# YOUR ASSIGNMENT
Please repeat, from the entries that follow, the lines from the one containing "configure_serial : Z;" through the one containing "Record view_state_t := mk_view_state" exactly, adding nothing.

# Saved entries
Lemma GET_live_pages env jobId polls w job :
  Js.truthy (FIRECRAWL_API_KEY env) = true →
  cacheService.getCrawlJob jobId w = Some job → live job →
  ∃ s, GET env jobId polls w = Some (Streamed s) ∧ pageInvariant w s.
Proof.
  intros Hkey Hjob Hlive. rewrite (GET_live env jobId polls w job Hkey Hjob Hlive).
  unfold poll.
  destruct (pollLoop_total jobId (Job.url job) (now env) polls enoughFuel 0
              (initial (now env) job w)) as [s Hloop].
  { cbn. unfold maxPollingTime, pollInterval, enoughFuel. lia. }
  rewrite Hloop. cbn [mbind option_bind fmap option_fmap option_map].
  destruct (pollLoop_invariant (λ _, pageInvariant w) jobId (Job.url job)
              (now env) polls) with (fuel := enoughFuel) (i := 0%nat)
              (s := initial (now env) job w) (s' := s) as [[_ Hinv] _].
  - intros i s0 Hinv Hlive0 _. by apply pageInvariant_iteration.
  - unfold pageInvariant. cbn [out initial world sentUrls]. split; [|split; [|split; [|split]]].
    + intros u c b Hm. by apply elem_of_nil in Hm.
    + done.
    + intros u c Hc. by left.
    + done.
    + done.
  - done.
  - eexists. split; [reflexivity|]. destruct (isComplete s); cbn [negb]; [done|].
    by apply (pageInvariant_ext w s _ [msg_error "Crawl job timed out after 8 minutes"]);
      [| | |repeat constructor|].
Qed.

(** X23. What a polled job's stream sends as a page is what the cache
    holds when the stream closes: a page sent as cached is in the cache
    with the content sent, and so is a page sent as fresh whose content
    has a [length] of at least 200. *)
Theorem X23_streamed_pages_are_cached env jobId polls w job :
  Js.truthy (FIRECRAWL_API_KEY env) = true →
  cacheService.getCrawlJob jobId w = Some job → live job →
  ∃ s, GET env jobId polls w = Some (Streamed s)
       ∧ ∀ u c cached,
           msg_url_complete u c cached ∈ out s →
           (cached = true ∨ (200 ≤ Js.length c)%nat) →
           cacheService.get u (world s) = Some c.
Proof.
  intros Hkey Hjob Hlive.
  destruct (GET_live_pages env jobId polls w job Hkey Hjob Hlive) as (s & HGET & Hmsgs & _).
  exists s. split; [done|]. intros u c cached Hm Hwhy.
  destruct (Hmsgs u c cached Hm) as [_ Hc]. destruct cached.
  - by destruct Hc as (_ & _ & Hc).
  - destruct Hwhy as [|Hlen]; [done|]. destruct Hc as (_ & Hc & _). by apply Hc.
Qed.
(** * xdg-toplevel transaction instructions

    A shallow embedding of [src/view/xdg-shell/xdg-toplevel.hpp]: the common
    instruction class [xdg_instruction_t] and its five variants (tiled
    state, geometry, gravity, map, unmap), together with the properties of
    the locking discipline, of the configure-serial matcher and of the
    ready / cancel signalling.

    Conventions of the embedding.
    - A [uint32_t] is a [Z] in [0, 2^32); subtraction wraps explicitly.
    - An [int] is a [Z]; the [int] subtractions of [apply] wrap explicitly.
    - A [wlr_surface*] (and the [wlr_surface_base_t*] wrapping it) is a
      [positive]: only the identity of the pointer matters.
    - The two [std::map] members are [gmap]s.
    - Calls that leave the file (wlroots, the view, the transaction
      manager) are recorded, in order, in a log of [event]s; the values they
      return are read from the view.
    - Dereferencing a null [xdg_toplevel] is the fault [NullDeref]. *)

From Stdlib Require Import ZArith List Lia Bool String.
From stdpp Require Import gmap list.

Local Open Scope Z_scope.

(** ** Plain data *)

Definition uint32_max : Z := 4294967295.
Definition uint32_mod : Z := 4294967296.

(** Wrap-around of [uint32_t] arithmetic. *)
Definition wrap32 (z : Z) : Z := z mod uint32_mod.

(** Wrap-around of [int] arithmetic (32 bits, two's complement). *)
Definition wrap_int (z : Z) : Z := (z + 2147483648) mod uint32_mod - 2147483648.

Definition wlr_surface := positive.

Record wlr_box := mk_box {
  box_x : Z;
  box_y : Z;
  box_width : Z;
  box_height : Z
}.

(** [wf::geometry_t] is an alias of [wlr_box]. *)
Definition geometry_t := wlr_box.

Record dimensions_t := mk_dimensions {
  dim_width : Z;
  dim_height : Z
}.

Record decoration_margins_t := mk_margins {
  margin_left : Z;
  margin_right : Z;
  margin_bottom : Z;
  margin_top : Z
}.

(** [wf::gravity_t] is an enumeration declared outside this file; a value
    is kept as its integer code (the code itself logs [(int)g]). *)
Definition gravity_t := Z.

(** Modelled from the spec: [wf::dimensions] is not in this file; the
    "final size" is the width and height of the final box. *)
Definition dimensions (b : wlr_box) : dimensions_t :=
  mk_dimensions (box_width b) (box_height b).

(** Modelled from the spec: [wf::shrink_by_margins] is not in this file.
    The configure size is the target "shrunk by the margins": width and
    height lose the margins on their sides, and the origin moves inwards
    by the left and top margins. *)
Definition shrink_by_margins (g : geometry_t) (m : decoration_margins_t)
  : geometry_t :=
  mk_box (box_x g + margin_left m) (box_y g + margin_top m)
         (box_width g - (margin_left m + margin_right m))
         (box_height g - (margin_top m + margin_bottom m)).

(** Modelled from the spec: [wf::expand_with_margins] is not in this file.
    The final box is the surface geometry "expanded by the decoration
    margin" ("margin re-added"): the inverse of [shrink_by_margins]. *)
Definition expand_with_margins (g : geometry_t) (m : decoration_margins_t)
  : geometry_t :=
  mk_box (box_x g - margin_left m) (box_y g - margin_top m)
         (box_width g + (margin_left m + margin_right m))
         (box_height g + (margin_top m + margin_bottom m)).

(** ** The acknowledgment matcher

    The arithmetic of [check_ready], lines 61-78: [current] is the
    toplevel's [configure_serial], [target] the serial of the request. *)
Definition target_achieved (current target : Z) : bool :=
  let MAX := uint32_max in
  let achieved := false in
  let achieved :=
    if (target <=? current) && (wrap32 (current - target) <? MAX / 2)
    then true (* Case 1: serial did not wrap around MAX *)
    else achieved in
  let achieved :=
    if (current <? target) && (MAX / 2 <? wrap32 (target - current))
    then true (* Case 2: serial wrapped around MAX *)
    else achieved in
  (* 0 indicates no ACK from the client side *)
  achieved && (0 <? current).

(** ** The view

    The parts of [wayfire_xdg_view] (and of the wlroots objects behind it)
    that the instructions read or write. *)

Record wlr_xdg_surface := mk_xdg_surface {
  configure_serial : Z;
  xdg_geometry : wlr_box;          (* wlr_xdg_surface_get_geometry *)
  surface : wlr_surface
}.

Record wlr_xdg_toplevel := mk_xdg_toplevel {
  base : wlr_xdg_surface;
  server_pending_tiled : Z         (* server_pending.tiled *)
}.

Record view_state_t := mk_view_state {
  tiled_edges : Z;
  geometry : geometry_t;
  gravity : gravity_t;
  mapped : bool
}.

Record wayfire_xdg_view := mk_view {
  xdg_toplevel : option wlr_xdg_toplevel;       (* nullable pointer *)
  frame : option decoration_margins_t;          (* view_impl->frame, get_margins() *)
  pending : view_state_t;                       (* view_impl->pending *)
  state : view_state_t;                         (* view_impl->state *)
  view_geometry : geometry_t;                   (* view->geometry *)
  surfaces : list wlr_surface;                  (* enumeration of for_each_wlr_surface *)
  main_surface : option wlr_surface;            (* view->get_wlr_surface() *)
  get_size : dimensions_t;                      (* view->get_size() *)
  pending_seq : wlr_surface -> Z;               (* token wlr_surface_lock_pending returns *)
  scheduled_serial : Z                          (* serial a configure request returns *)
}.

Definition set_xdg_toplevel (t : option wlr_xdg_toplevel) (v : wayfire_xdg_view) :=
  mk_view t (frame v) (pending v) (state v) (view_geometry v) (surfaces v)
          (main_surface v) (get_size v) (pending_seq v) (scheduled_serial v).

Definition set_pending_state (p : view_state_t) (v : wayfire_xdg_view) :=
  mk_view (xdg_toplevel v) (frame v) p (state v) (view_geometry v) (surfaces v)
          (main_surface v) (get_size v) (pending_seq v) (scheduled_serial v).

Definition set_state (st : view_state_t) (v : wayfire_xdg_view) :=
  mk_view (xdg_toplevel v) (frame v) (pending v) st (view_geometry v) (surfaces v)
          (main_surface v) (get_size v) (pending_seq v) (scheduled_serial v).

Definition set_view_geometry (g : geometry_t) (v : wayfire_xdg_view) :=
  mk_view (xdg_toplevel v) (frame v) (pending v) (state v) g (surfaces v)
          (main_surface v) (get_size v) (pending_seq v) (scheduled_serial v).

Definition set_surfaces (l : list wlr_surface) (v : wayfire_xdg_view) :=
  mk_view (xdg_toplevel v) (frame v) (pending v) (state v) (view_geometry v) l
          (main_surface v) (get_size v) (pending_seq v) (scheduled_serial v).

Definition with_tiled_edges (e : Z) (s : view_state_t) :=
  mk_view_state e (geometry s) (gravity s) (mapped s).
Definition with_geometry (g : geometry_t) (s : view_state_t) :=
  mk_view_state (tiled_edges s) g (gravity s) (mapped s).
Definition with_gravity (g : gravity_t) (s : view_state_t) :=
  mk_view_state (tiled_edges s) (geometry s) g (mapped s).
Definition with_mapped (b : bool) (s : view_state_t) :=
  mk_view_state (tiled_edges s) (geometry s) (gravity s) b.
(** * MarketSim: the matching engine, the tick loop and trader evolution

    A shallow embedding of [src/market.cpp] and of the headers it relies on
    ([headers/order.hpp], [headers/market.hpp], [traders/base.hpp],
    [makers/MarketMaker.hpp]), followed by the properties of the order book,
    of the matching loop, of the ledger, of the tick and of the evolution
    step.

    Conventions of the embedding.
    - A C++ [double] is a binary64 float of the kernel ([PrimFloat.float]),
      so comparisons and arithmetic are the IEEE ones of the program.
    - A C++ [int] is a [Z]: signed overflow is undefined in C++, and the
      clock and the ids of a run stay far from the bounds. The one place
      where a [double] becomes an [int] checks the range ([round_to_int]).
    - A [std::string] is a [string]; a [std::queue] is a list whose head is
      the front; a [std::map] keyed by price is the list of its levels in
      iteration order, so [begin()] is the head. (A NaN key breaks the
      ordering [std::map] requires; nothing below depends on how the levels
      are ordered.)
    - A [std::shared_ptr<Trader>] is an index into a store of trader
      objects ([heap]); the roster and the id-keyed map hold such indices,
      so a ledger write through the map is seen through the roster.
    - What C++ leaves undefined (the front of an empty queue or vector, a
      remainder by zero, a [double] that does not fit an [int]) is a result
      of its own, [Undefined].
    - [std::sort] and the decisions of the traders ([make_order], which
      draws from the shared random generator) are parameters.
    - File and console output is left out: nothing reads it back. Members
      of [Market] that no modelled function reads or writes
      ([trader_counts], [market_maker_map]) are left out too. *)

From Stdlib Require Import Floats ZArith String.
From stdpp Require Import gmap strings list.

# WRITTEN SOLUTION
  configure_serial : Z;
  xdg_geometry : wlr_box;          (* wlr_xdg_surface_get_geometry *)
  surface : wlr_surface
}.

Record wlr_xdg_toplevel := mk_xdg_toplevel {
  base : wlr_xdg_surface;
  server_pending_tiled : Z         (* server_pending.tiled *)
}.

Record view_state_t := mk_view_state {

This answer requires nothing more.